[rabbitmq-discuss] Exactly Once Delivery

Mike Petrusis mike.petrusis at ericsson.com
Tue Aug 3 09:43:56 BST 2010


Greetings,

In reviewing the mailing list archives, I see various threads which state that ensuring "exactly once" delivery requires deduplication by the consumer.  For example the following:

"Exactly-once requires coordination between consumers, or idempotency,
even when there is just a single queue. The consumer, broker or network
may die during the transmission of the ack for a message, thus causing
retransmission of the message (which the consumer has already seen and
processed) at a later point."  http://lists.rabbitmq.com/pipermail/rabbitmq-discuss/2009-July/004237.html

In the case of competing consumers which pull messages from the same queue, this will require some sort of shared state between consumers to de-duplicate messages (assuming the consumers are not idempotent).   

Our application is using RabbitMQ to distribute tasks across multiple workers residing on different servers, this adds to the cost of sharing state between the workers. 

Another message in the email archive mentions that "You can guarantee exactly-once delivery if you use transactions, durable queues and exchanges, and persistent messages, but only as long as any failing node eventually recovers."
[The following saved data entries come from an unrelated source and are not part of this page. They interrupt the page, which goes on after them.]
(** X4. [file.name.replace(/\.[^.]+$/, '.jpg')]: a name with an extension (a
    last dot with something after it) gets the extension [.jpg]; a name
    without a dot, or one that ends in a dot, is kept; the result of a
    replacement is not changed by a second one. *)
Theorem replace_extension_cases :
  (forall base ext,
     ext <> "" -> dotless ext ->
     replace_extension (base +:+ String "." ext) = base +:+ ".jpg")
  /\ (forall name, dotless name -> replace_extension name = name)
  /\ (forall base, replace_extension (base +:+ ".") = base +:+ ".")
  /\ (forall name,
        replace_extension (replace_extension name) = replace_extension name).
Proof.
  assert (Hext : forall base ext,
             ext <> "" -> dotless ext ->
             replace_extension (base +:+ String "." ext) = base +:+ ".jpg").
  { intros base ext Hne Hno. apply has_dot_spec in Hno.
    induction base as [| c base IH]; simpl.
    - rewrite Hno. destruct (String.eqb_spec ext ""); [contradiction | reflexivity].
    - rewrite has_dot_append, andb_false_r. now rewrite IH. }
  assert (Hend : forall base, replace_extension (base +:+ ".") = base +:+ ".").
  { intros base. induction base as [| c base IH]; [reflexivity |].
    simpl. rewrite has_dot_append, andb_false_r. now rewrite IH. }
  split; [exact Hext |]. split; [exact replace_extension_dotless |].
  split; [exact Hend |].
  intros name. induction name as [| c name IH]; [reflexivity |].
  simpl. destruct (Ascii.eqb c "." && negb (String.eqb name "")
                   && negb (has_dot name)) eqn:E.
  - reflexivity.
  - simpl. rewrite IH.
    destruct (Ascii.eqb c "." && negb (String.eqb (replace_extension name) "")
              && negb (has_dot (replace_extension name))) eqn:E';
      [| reflexivity].
    exfalso. apply andb_true_iff in E' as [E' Hd]. apply andb_true_iff in E' as [Hc Hn].
    rewrite Hc in E. simpl in E.
    apply negb_true_iff in Hd. apply has_dot_spec in Hd.
    rewrite (replace_extension_dotless _ Hd) in IH.
    assert (Hname : has_dot name = false).
    { destruct (has_dot name) eqn:Hh; [| reflexivity].
      exfalso. revert Hd. clear - Hh. intros Hd. apply Hd.
      unfold has_dot in Hh. apply existsb_exists in Hh as (d & Hin & Heq).
      apply Ascii.eqb_eq in Heq. subst d.
      clear Hd. induction name as [| c name IH]; [destruct Hin |].
      simpl. destruct (Ascii.eqb c "." && negb (String.eqb name "")
                       && negb (has_dot name)); [now left |].
      simpl. destruct Hin as [-> | Hin]; [now left | right; now apply IH]. }
    rewrite Hname in E. simpl in E.
    apply negb_true_iff in Hn. rewrite andb_true_r in E.
    apply negb_false_iff in E. apply String.eqb_eq in E. subst name.
    discriminate Hn.
Qed.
>From the way I understand it, the transaction only affects the publishing of the message into RabbitMQ and prevents the message from being queued until the transaction is committed.  If this is correct, I don't understand how the transaction will prevent a duplicate message in the previously mentioned scenarios that will cause a retransmission.  Can anybody clarify?  

On a more practical level:

What's the recommended way to deal with the potential of duplicate messages?  
What do people generally do? 
Is this a rare enough edge case that most people just ignore it?